Logo JawaPos
Author avatar - Image
Rabu, 15 April 2026 | 13.07 WIB

AI Makin Masif, Ancaman Siber Ikut Melonjak: Waspadai Risiko yang Kian Kompleks

Ilustrasi teknologi kecerdasan buatan. (Miles IT). - Image

Ilustrasi teknologi kecerdasan buatan. (Miles IT).

JawaPos.com - Perkembangan teknologi artificial intelligence (AI) terus mendorong percepatan transformasi digital di berbagai sektor. Dari efisiensi operasional hingga analisis data yang lebih presisi, AI kini menjadi fondasi penting dalam strategi bisnis modern.

Namun di balik peluang besar tersebut, muncul ancaman baru yang tidak bisa diabaikan. Tren AI yang semakin masif justru berjalan beriringan dengan meningkatnya risiko siber, seiring kompleksitas infrastruktur teknologi yang terus bertambah.

“Banyak perusahaan fokus memanfaatkan AI untuk efisiensi, tapi lupa bahwa teknologi yang sama juga digunakan oleh hacker. Pertanyaannya bukan lagi apakah akan diserang, tapi kapan,” ujar Clara Hsu, Indonesia Country Manager Synology Inc. di acara media gathering di Jakarta, Selasa (14/4).

Menurutnya, AI kini bukan lagi teknologi eksperimental. Investasi global yang terus meningkat menandakan bahwa AI telah menjadi motor utama percepatan digitalisasi.

Namun, di saat yang sama, AI juga dimanfaatkan pelaku kejahatan siber untuk meningkatkan efektivitas serangan.
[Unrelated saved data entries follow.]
(* ===== verification/P2PTransportChannel.v ===== *)
(** * The P2PTransportChannel of p2p/base/p2ptransportchannel.cc

    A channel has ports, makes connections from them to the candidates of the
    peer, pings the connections in turn and chooses the best one.  Pointers are
    names: a port has a number, a connection is the number of its port and its
    key there.  [heap] has the ports that exist, each with the number of its
    network; a name that is not there is a dangling pointer, and following it
    is [Stuck], as is a failed assertion that what follows relies on.  A
    handler is a computation over one state that ends with what it did
    ([trace_]); [Fail] is a returned false.  Signals of ports and connections
    call the channel's slots at once; messages to a thread are events.  The
    ports are UDPPorts.  Logging, statistics and socket options are left out. *)

From stdpp Require Import gmap.
From S2P Require Import Prelude TimeUtils ByteOrder Crc32 IpAddress Stun Helpers StringConv StunRequest SessionDescription IceConnection IcePort Outcome.
Import TimeUtils IceConnection Outcome.
Open Scope jingle_scope.

Module P2PTransportChannel.

#[local] Existing Instances SessionDescription.TransportProtocol_eq_dec IpAddress.family_eq_dec IpAddress.IPAddress_eq_dec.
#[export] Instance SocketAddress_eq_dec : EqDecision IpAddress.SocketAddress. Proof. solve_decision. Defined.
#[export] Instance IceMode_eq_dec : EqDecision SessionDescription.IceMode. Proof. solve_decision. Defined.

Notation Port := IcePort.Port.
Definition PING_PACKET_SIZE : Z := 60 * 8.
Definition WRITABLE_DELAY : Z := 1000 * PING_PACKET_SIZE / 1000.
Definition UNWRITABLE_DELAY : Z := 1000 * PING_PACKET_SIZE / 10000.
Definition MAX_CURRENT_WRITABLE_DELAY : Z := 900.
Definition kMinImprovement : Z := 10.
Definition ICE_TYPE_PREFERENCE_SRFLX : Z := 100.
Definition LOCAL_PORT_TYPE : bytes := str "local".
Definition STUN_PORT_TYPE : bytes := str "stun".
Definition RELAY_PORT_TYPE : bytes := str "relay".
Definition STUN_ERROR_REASON_STALE_CREDENTIALS : bytes := str "Stale Credentials".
Proses yang sebelumnya dilakukan manual kini dapat diotomatisasi, mulai dari pemetaan sistem hingga penyusunan pola serangan.

“AI membuat serangan menjadi lebih cepat, lebih personal, dan lebih sulit dideteksi. Ini yang membuat ancaman siber hari ini jauh berbeda dari sebelumnya,” jelas Clara.
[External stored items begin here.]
(* ===== verification/ChannelState.v ===== *)
(** * The invariant of a channel, and what the slots of signals may change

    The ports' maps have distinct keys, the channel knows every connection of
    its ports and points to no other, and a channel that is writable remembers
    that it was.  A method called on a connection changes that connection; its
    signals may ask for a sort, and choose the nominated connection. *)

From stdpp Require Import gmap.
From S2P Require Import Prelude TimeUtils ByteOrder IpAddress Stun Helpers StunRequest SessionDescription IceConnection IcePort Outcome P2PTransportChannel.
Import ByteOrder TimeUtils IceConnection Outcome P2PTransportChannel.
Open Scope jingle_scope.

Module ChannelState.

Section State.
Context `{HM : Machine} `{HR : Helpers.RandomGenerator}.

(** ** Keys and entries of a port *)

Lemma ip_ltb_irrefl a : IpAddress.ip_ltb a a = false.
Proof.
  unfold IpAddress.ip_ltb. rewrite bool_decide_eq_true_2 by done. cbn [negb].
  destruct (IpAddress.family_ a); [done|apply Z.ltb_irrefl|apply IpAddress.lex_lt_irrefl].
Qed.
Lemma same_key_refl a : IcePort.same_key a a = true.
Proof.
  unfold IcePort.same_key, IpAddress.sa_ltb. by rewrite ip_ltb_irrefl, IpAddress.lex_lt_irrefl, Z.ltb_irrefl; destruct (IpAddress.IsAnyIP a).
Qed.

Definition entry (p : Port) (k : IpAddress.SocketAddress) (x : Connection) : Prop := In (k, x) (IcePort.connections_ p).
Definition keys_ok (p : Port) : Prop :=
  forall k x k' x', entry p k x -> entry p k' x' -> IcePort.same_key k k' = true -> (k, x) = (k', x').

Lemma find_entry p k x : keys_ok p -> entry p k x -> find (fun e => IcePort.same_key e.1 k) (IcePort.connections_ p) = Some (k, x).
Proof.
  intros Hk He. destruct (find _ _) as [[k' x']|] eqn:E.
  - apply List.find_some in E as [He' Ha']. cbn in Ha'. f_equal. by apply (Hk k' x' k x).
  - pose proof (List.find_none _ _ E (k, x) He) as Hn. cbn in Hn. by rewrite same_key_refl in Hn.
Qed.
Lemma GetConnection_entry p k x : keys_ok p -> entry p k x -> IcePort.GetConnection k p = Some x.
Proof. intros Hk He. unfold IcePort.GetConnection. by rewrite (find_entry p k x). Qed.
Lemma find_key_entry addr p k : find_key addr p = Some k -> exists x, entry p k x.
Proof.
  unfold find_key. destruct (find _ _) as [[k' x']|] eqn:E; [|done]. intros [= <-]. apply List.find_some in E as [E _]. by exists x'.
Qed.
Lemma GetConnection_key addr p x : IcePort.GetConnection addr p = Some x -> exists k, find_key addr p = Some k /\ entry p k x.
Proof.
  unfold IcePort.GetConnection, find_key. destruct (find _ _) as [[k y]|] eqn:E; [|done]. intros [= ->]. apply List.find_some in E as [E _]. by exists k.
Qed.

(** The port after a change of the connection at the key [k]. *)
Lemma put_entry p k x x' k0 y : keys_ok p -> entry p k x ->
  entry (IcePort.put_connection k x' p) k0 y <-> (k0 = k /\ y = x') \/ (k0 <> k /\ entry p k0 y).
Proof.
  intros Hk He. unfold entry, IcePort.put_connection. cbn [IcePort.put_connections IcePort.connections_]. rewrite in_map_iff. split.
  - intros ([k1 y1] & E & Hin). cbn in E. destruct (IcePort.same_key k1 k) eqn:Es; injection E as -> <-.
    + left. by injection (Hk k0 y1 k x Hin He Es).
    + right. split; [|done]. intros ->. by rewrite same_key_refl in Es.
  - intros [[-> ->]|[Hne Hin]]; [exists (k, x)|exists (k0, y)]; cbn; [by rewrite same_key_refl|].
    destruct (IcePort.same_key k0 k) eqn:Es; [|done]. by injection (Hk k0 y k x Hin He Es).
Qed.
Lemma put_keys_ok p k x x' : keys_ok p -> entry p k x -> keys_ok (IcePort.put_connection k x' p).
Proof.
  intros Hk He k1 y1 k2 y2 H1 H2 Hs. apply (put_entry p k x x') in H1, H2; [|done..].
  destruct H1 as [[-> ->]|[N1 E1]], H2 as [[-> ->]|[N2 E2]].
  - done.
  - by injection (Hk k x k2 y2 He E2 Hs).
  - by injection (Hk k1 y1 k x E1 He Hs).
  - by apply Hk.
Qed.

(** ** The invariant *)

(** What a connection owes to its port, and its requests to themselves. *)
Definition conn_ok (p : Port) (x : Connection) : Prop := is_Some (IcePort.local_candidate x p) /\ StunRequest.inv (requests_ x).

Record ok (s : t) : Prop := {
  ok_ports : forall pid n p, heap s !! pid = Some (n, p) -> keys_ok p /\ forall k x, entry p k x -> (pid, k) ∈ connections_ s /\ conn_ok p x;
  ok_candidates : forall pid n p, heap s !! pid = Some (n, p) -> IcePort.candidates_ p <> [];
  ok_live : forall c, c ∈ connections_ s -> exists n p x, heap s !! c.1 = Some (n, p) /\ entry p c.2 x;
  ok_nodup : NoDup (connections_ s);
  ok_best : forall c, best_connection_ s = Some c -> c ∈ connections_ s;
  ok_pending : forall c, pending_best_connection_ s = Some c -> c ∈ connections_ s;
  ok_was : writable_ s = true -> was_writable_ s = true;
}.

Lemma live_connection s c : ok s -> c ∈ connections_ s ->
  exists n p x, heap s !! c.1 = Some (n, p) /\ entry p c.2 x /\ connection c s = Some x /\ conn_ok p x /\ keys_ok p.
Proof.
  intros H Hc. destruct (ok_live s H c Hc) as (n & p & x & Hh & He). destruct (ok_ports s H _ _ _ Hh) as [Hk Hx].
  exists n, p, x. unfold connection. rewrite Hh. cbn.
  rewrite (GetConnection_entry p c.2 x) by done. repeat (split; [done|]). split; [by apply (Hx c.2)|done].
Qed.

(** A change of one connection, which keeps its local candidate and that its
    requests are well. *)
Definition conn_evolves (x x' : Connection) : Prop :=
  local_candidate_index_ x' = local_candidate_index_ x /\ remote_candidate_ x' = remote_candidate_ x /\ (StunRequest.inv (requests_ x) -> StunRequest.inv (requests_ x')).

Lemma heap_put_conn s c n p x' : heap s !! c.1 = Some (n, p) ->
  put_conn c x' s = put_heap (<[c.1 := (n, IcePort.put_connection c.2 x' p)]> (heap s)) s.
Proof. intros Hh. unfold put_conn, put_port. by rewrite Hh. Qed.

Lemma connection_put s c n p x x' d : ok s -> heap s !! c.1 = Some (n, p) -> entry p c.2 x -> d ∈ connections_ s ->
  connection d (put_conn c x' s) = if decide (d = c) then Some x' else connection d s.
Proof.
  intros H Hh He Hd. rewrite (heap_put_conn s c n p) by done. destruct (ok_ports s H _ _ _ Hh) as [Hk _].
  destruct (live_connection s d H Hd) as (n1 & p1 & x1 & Hh1 & He1 & Hc1 & _ & Hk1). unfold connection. cbn [put_heap heap].
  destruct (decide (d.1 = c.1)) as [E|E].
  - rewrite E, lookup_insert_eq, Hh. rewrite E, Hh in Hh1. injection Hh1 as <- <-.
    destruct (decide (d = c)) as [->|Hne]; [apply GetConnection_entry; [by eapply put_keys_ok|]; apply (put_entry p c.2 x); auto|].
    rewrite (GetConnection_entry p d.2 x1) by done. apply GetConnection_entry; [by eapply put_keys_ok|]. apply (put_entry p c.2 x); [done..|].
    right. split; [|done]. intros E2. apply Hne. destruct c, d; cbn in *; congruence.
  - rewrite lookup_insert_ne by done. destruct (decide (d = c)) as [->|_]; [by destruct E|done].
Qed.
Metode serangan seperti phishing, pencurian kredensial, dan ransomware masih menjadi ancaman utama. Namun, pendekatannya kini jauh lebih canggih.

Dengan bantuan AI, serangan phishing dapat dirancang sangat personal, mulai dari meniru gaya komunikasi hingga menyesuaikan konteks pekerjaan target. Hal ini membuat korban lebih mudah terkecoh.

Tak berhenti di situ, setelah berhasil masuk ke sistem, pelaku kerap tidak langsung menyerang. Mereka justru menunggu waktu paling krusial, seperti periode sibuk bisnis, untuk meluncurkan serangan ransomware agar dampaknya maksimal.

Ancaman siber kini tidak lagi mengenal skala. Sektor finansial, pemerintahan, manufaktur hingga kesehatan sama-sama menghadapi risiko yang tinggi.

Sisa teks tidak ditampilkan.